CATANIA – La città volta pagina. Per adesso, fatta eccezione di una piccola porzione, rimane un’intenzione ma le premesse perché il cambiamento avvenga pare davvero siano state gettate. La rivoluzione in questione, di cui hanno a lungo parlato stamani il sindaco Enzo Bianco, l’assessore all’Ambiente, insieme ai commissari straordinari delle ditte Ipi-Oikos, è nella raccolta dei rifiuti che, partendo dai risultati incoraggianti della sperimentazione del sistema porta a porta nel Villaggio Santa Maria Goretti, verrà presto estesa prima nella zona di competenza comunale e poi all’intera città, non appena sarà perfezionato il bando di gara e sarà aggiudicato.

Un traguardo che il primo cittadino annuncia per il prossimo mese di marzo. “E’ il momento di voltare pagina – ha affermato il sindaco. Non con palliativi, ma occorre mirare a un progetto ambizioso. Questa è una città che continua a pullulare di persone, di turisti – ha aggiunto – e poi ci sono i cittadini catanesi che pagano le tasse e bisogna dare loro delle risposte. Ecco perché bisogna voltare pagina” – ha continuato il primo cittadino che ha evidenziato come il primo step di questa nuova via sarà l’estensione della raccolta porta a porta nel territorio gestita dal Comune – una vasta area compresa tra corso Italia, piazza Lincoln e piazza Verga – che avverrà tra ottobre all’inizio di novembre di quest’anno.

Il secondo, invece, l’avvio della raccolta porta a porta in tutta la città, con il contributo del Conai che sta aiutando l’amministrazione a predisporre il bando di evidenza pubblica. “Preciso che i risultati del porta a porta diventano ottimali quando tutta l’area è gestita nello stesso modo – ha precisato Bianco – ma, stiamo avviando tutto questo, sapendo che nella primavera dell’anno prossimo tutto il sistema sarà gestito in questo modo, con il nuovo appalto che dovrebbe partire alla fine del mese di marzo 2016. Ci metto la firma e accetto ben volentieri la sfida – ha concluso – che, entro Natale, noi non raggiungeremo il 58%”, percentuale pari al risultato ottenuto a Goretti nei tre mesi di sperimentazione.

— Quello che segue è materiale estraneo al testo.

Lemma router_lookup_cases (r : router V) path out :
  pv_ok out → path ≠ [] →
  pv_ok (router_lookup r path out).2 ∧
  match (router_lookup r path out).1 with
  | Some v => ∃ its, find_items (rr_root r) its = Some v ∧
      matches its path (pv_list (router_lookup r path out).2) ∧
      ∀ its' v' c', find_items (rr_root r) its' = Some v' → matches its' path c' → preferred its its'
  | None => ∀ its v c, find_items (rr_root r) its = Some v → ¬ matches its path c
  end.
Proof.
  intros Hok Hp. destruct (pv_clear_spec out Hok) as [Hokc Hcl].
  unfold router_lookup. destruct path as [|c path]; [done|].
  destruct (dfs_spec (S (length (c :: path))) (rr_root r) (c :: path) (pv_clear out) Hokc ltac:(lia)) as [Hok' Hs].
  split; [done|]. destruct (dfs _ _ _ _) as [[v|] caps]; simpl in *.
  - destruct Hs as (its & c0 & Hfi & Hm & Hcaps & Hpref). exists its. by rewrite Hcaps.
  - destruct Hs as [_ Hs]. intros its v c0. by apply Hs.
Qed.

(** C17 Lookup is sound, complete and respects the priorities: a path is matched by the
    registered pattern that is preferred (static, then parameter, then wildcard, at the
    first difference) among all registered patterns that match it, with that
    pattern's captures in order, and [nullptr] means that no registered pattern
    matches; what the caller's container held before does not matter. *)
Theorem radix_lookup_spec (r : router V) path out :
  pv_ok out → path ≠ [] →
  pv_ok (router_lookup r path out).2 ∧
  match (router_lookup r path out).1 with
  | Some v => ∃ its, find_items (rr_root r) its = Some v ∧
      matches its path (pv_list (router_lookup r path out).2) ∧
      ∀ its' v' c', find_items (rr_root r) its' = Some v' → matches its' path c' → preferred its its'
  | None => ∀ its v c, find_items (rr_root r) its = Some v → ¬ matches its path c
  end.
Proof. intros Hok Hp. by apply router_lookup_cases. Qed.
End insertion.

(** ** Scenario: the example of the header *)

Definition demo_path (s : string) : str := String.list_ascii_of_string s.

Definition demo_router : router nat :=
  let r := (router_insert (demo_path "/files/:lang/readme") 1 router_init).2 in
  (router_insert (demo_path "/files/*any") 2 r).2.

Example demo_backtracks :
  let '(v, caps) := router_lookup demo_router (demo_path "/files/go/x/y") pv_new in
  v = Some 2 ∧ pv_list caps = [(demo_path "any", demo_path "go/x/y")].
Proof. vm_compute. done. Qed.


Lemma radix_lookup_spec_witness :
  pv_ok (router_lookup demo_router (demo_path "/files/go/readme") pv_new).2.
Proof.
  assert (pv_ok pv_new) as Hok by (split; [reflexivity|unfold pv_new; simpl; lia]).
  exact (proj1 (radix_lookup_spec demo_router (demo_path "/files/go/readme") pv_new Hok ltac:(discriminate))).
Defined.
Lemma failures_nil cs i o : failures cs = [] → (i, o) ∈ cs → ∃ v, o = Ok v.
Proof.
  intros Hf Hin. destruct o as [v|e]; [by exists v|].
  assert (e ∈ failures cs) as He; [|rewrite Hf in He; by apply elem_of_nil in He].
  apply list_elem_of_omap. by exists (i, Throw e).
Qed.

Lemma mapM_id_spec {A} (l : list (option A)) :
  (∀ i, i < length l → ∃ v, l !! i = Some (Some v)) →
  ∃ vs, mapM id l = Some vs ∧ length vs = length l ∧ ∀ i v, vs !! i = Some v → l !! i = Some (Some v).
Proof.
  induction l as [|x l IH]; intros Hl.
  { exists []. by split_and!. }
  destruct (Hl 0 ltac:(simpl; lia)) as [v Hv]. injection Hv as ->.
  destruct IH as (vs & Hm & Hlen & Hvs); [intros i Hi; apply (Hl (S i)); simpl; lia|].
  exists (v :: vs). simpl. rewrite Hm. simpl. split_and!; [done|by rewrite Hlen|].
  intros [|i] y Hy; simpl in *; [by simplify_eq|by apply Hvs].
Qed.

(** [wait_tasks] for [n] tasks: in every order of the reports and of the caller's
    suspension, the caller is scheduled at most once, and exactly when the condition
    of its mode holds; the answer is the outcome of the task that reported first
    ([FirstCompleted], whatever fails later), the first failure in time, or the
    results of all tasks in the order of the arguments. *)
Theorem wait_tasks_spec n mode s :
  0 < n → wait_run n mode s →
  let st := wh_state s in let cs := wh_reports s in
  wh_woken s ≤ 1 ∧
  (wt_cont_dead st = false → wh_installed s = true → (wh_woken s = 1 ↔ wait_ready mode n cs)) ∧
  (mode = FirstCompleted → ∀ i o, head cs = Some (i, o) →
     wait_answer mode st = Some (match o with Ok v => Ok [v] | Throw e => Throw e end)) ∧
  (mode ≠ FirstCompleted →
     (∀ e, head (failures cs) = Some e → wait_answer mode st = Some (Throw e)) ∧
     (failures cs = [] → length cs = n → ∃ vs, wait_answer mode st = Some (Ok vs) ∧ length vs = n ∧
        ∀ i v, vs !! i = Some v → (i, Ok v) ∈ cs)).
Proof.
  intros Hn Hrun. destruct (wait_run_inv n mode s Hn Hrun) as [Hm [Hnd Hf] Hrem [Hlen Hres] Hex He Hfi Hw Hd Ho].
  cbv zeta. split_and!.
  - by apply Ho.
  - intros Hcd Hin. destruct (Hw Hcd Hn) as [-> _]. rewrite Hin. case_bool_decide; by split.
  - intros Hfc i o Hh. unfold wait_answer. rewrite decide_True by done. unfold take_first_completed.
    destruct (Hfi Hfc i o Hh) as [Hidx ->]. destruct o as [v|e]; [|done].
    assert ((i, Ok v) ∈ wh_reports s) as Hin by (destruct (wh_reports s); simplify_eq/=; by left).
    apply Hres in Hin. by rewrite Hidx, Hin.
  - intros Hnf. unfold wait_answer. rewrite decide_False by done. rewrite Hex. split; [by intros e ->|].
    intros Hfl Hall. rewrite Hfl. simpl. unfold take_all_results.
    destruct (mapM_id_spec (wt_results (wh_state s))) as (vs & Hvs & Hl & Hin).
    + intros i Hi. rewrite Hlen in Hi. pose proof (ids_complete _ _ i Hnd Hf Hall Hi) as Hid.
      apply list_elem_of_fmap in Hid as ([j o] & -> & Hin). destruct (failures_nil _ _ _ Hfl Hin) as [v ->].
      exists v. by apply Hres.
    + exists vs. rewrite Hvs. split_and!; [done|lia|]. intros i v Hv. by apply Hres, Hin.
Qed.
(* ===== verification/TaskGroupM.v ===== *)
(** * TaskGroupM: structured concurrency ([coro::TaskGroup])

    [src/include/coro/task_group.hpp].  A child is known to the group by its monitor
    coroutine, a number here; whether a monitor has finished ([is_ready]) is an
    argument of the operations, and the monitors an operation cancels are its result.
    The history section runs them against the set of monitors still running. *)

From S2P Require Import Prelude ReadyQueue Timers Frames EventLoop Runtime.
From stdpp Require Import options.
#[local] Set Default Proof Using "Type*".

Inductive group_phase : Type := GOpen | GClosing | GFinished.

#[export] Instance group_phase_eq_dec : EqDecision group_phase.
Proof. solve_decision. Defined.

(** [struct task_group_state]; the waiter and its loop are one field. *)
Record task_group_state : Type := mkGroup {
  tg_remaining : nat;
  tg_waiter : option (handle * loop_id);
  tg_exceptions : list exn;
  tg_monitors : list nat;
  tg_cancel_requested : bool;
  tg_parent_cancelled : bool;
  tg_phase : group_phase;
  tg_wait_used : bool;
}.

Definition tg_init : task_group_state := mkGroup 0 None [] [] false false GOpen false.

Implicit Types st : task_group_state.

Definition tg_set_waiter x st :=
  mkGroup (tg_remaining st) x (tg_exceptions st) (tg_monitors st) (tg_cancel_requested st)
    (tg_parent_cancelled st) (tg_phase st) (tg_wait_used st).
Definition tg_set_exceptions es st :=
  mkGroup (tg_remaining st) (tg_waiter st) es (tg_monitors st) (tg_cancel_requested st)
    (tg_parent_cancelled st) (tg_phase st) (tg_wait_used st).
Definition tg_set_members n ms st :=
  mkGroup n (tg_waiter st) (tg_exceptions st) ms (tg_cancel_requested st)
    (tg_parent_cancelled st) (tg_phase st) (tg_wait_used st).
Definition tg_set_flags cr pc ph wu st :=
  mkGroup (tg_remaining st) (tg_waiter st) (tg_exceptions st) (tg_monitors st) cr pc ph wu.

(** [if (phase == open) phase = closing]. *)
Definition tg_closed_phase st : group_phase :=
  if decide (tg_phase st = GOpen) then GClosing else tg_phase st.

(** The monitors the cancellation loops select. *)
Definition tg_unready (ready : nat → bool) st : list nat := filter (λ m, ready m = false) (tg_monitors st).

Definition tg_waiter_ready st : bool := bool_decide (tg_remaining st = 0).

Definition tg_abandon_waiter st : task_group_state := tg_set_waiter None st.

Definition tg_record_failure (e : exn) (self : nat) (ready : nat → bool) st : list nat * task_group_state :=
  let st := tg_set_exceptions (tg_exceptions st ++ [e]) st in
  let st := tg_set_flags (tg_cancel_requested st) (tg_parent_cancelled st) (tg_closed_phase st) (tg_wait_used st) st in
  if tg_cancel_requested st then ([], st)
  else (filter (λ m, m ≠ self) (tg_unready ready st),
        tg_set_flags true (tg_parent_cancelled st) (tg_phase st) (tg_wait_used st) st).

Definition tg_record_exception (e : exn) st : task_group_state := tg_set_exceptions (tg_exceptions st ++ [e]) st.

(** [spawn] up to the creation of the frames. *)
Definition tg_spawn_check st : res unit :=
  if decide (tg_phase st ≠ GOpen) then Throw StructuredConcurrencyError else Ok tt.

(** The registration; the answer is [group_closed_in_window]. *)
Definition tg_register (m : nat) st : bool * task_group_state :=
  (bool_decide (tg_phase st ≠ GOpen), tg_set_members (S (tg_remaining st)) (tg_monitors st ++ [m]) st).

(** [TaskGroup::wait]. *)
Definition tg_wait st : res task_group_state :=
  if tg_wait_used st then Throw StructuredConcurrencyError
  else Ok (tg_set_flags (tg_cancel_requested st) (tg_parent_cancelled st) GClosing true st).

(** [TaskGroup::cancel], and the destructor, which does not close the group. *)
Definition tg_cancel (ready : nat → bool) st : list nat * task_group_state :=
  (tg_unready ready st,
   tg_set_flags (tg_cancel_requested st) (tg_parent_cancelled st) (tg_closed_phase st) (tg_wait_used st) st).

Definition tg_destroyed (ready : nat → bool) st : list nat := tg_unready ready st.

Definition tg_accepts_new_tasks st : bool := bool_decide (tg_phase st = GOpen).

(** [await_resume] of the group; [Some] is the [ExceptionGroup] thrown. *)
Definition tg_await_resume st : option (list exn) * task_group_state :=
  let st := tg_abandon_waiter st in
  let es := tg_exceptions st in
  let st := tg_set_flags (tg_cancel_requested st) (tg_parent_cancelled st) GFinished (tg_wait_used st)
              (tg_set_exceptions [] st) in
  (if bool_decide (es = []) then None else Some es, st).

(** [on_cancel_requested]: it takes the cancellation over. *)
Definition tg_on_cancel_requested (ready : nat → bool) st : list nat * task_group_state :=
  (tg_unready ready st,
   tg_set_flags (tg_cancel_requested st) true (tg_closed_phase st) (tg_wait_used st) st).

La conferenza di oggi è stata anche occasione, infatti, per tracciare il bilancio di quanto realizzato nel quartiere periferico della città. Qui, in pochi giorni, la percentuale di differenziata è passata dall’11% al 58%. I rifiuti raccolti sono stati quasi 40 mila chili mentre quelli “sfuggiti” sono stati poco più di 14 mila. Qualche intoppo c’è stato, e alcuni abitanti hanno continuato a “resistere” e a portare i rifiuti fuori dal territorio del quartiere per gettarli nei normali cassonetti. In totale circa 1800 chili sono stati “esportati”. Ma, in generale, hanno evidenziato i commissari delle ditte, il risultato è incoraggiante e positivo.

In futuro, verranno potenziati alcuni aspetti: oltre la premialità per chi effettua una corretta differenziata, saranno attivati controlli per verificare, tramite codice a barre, il corretto conferimento e per elevare sanzioni a chi non rispetterà le regole.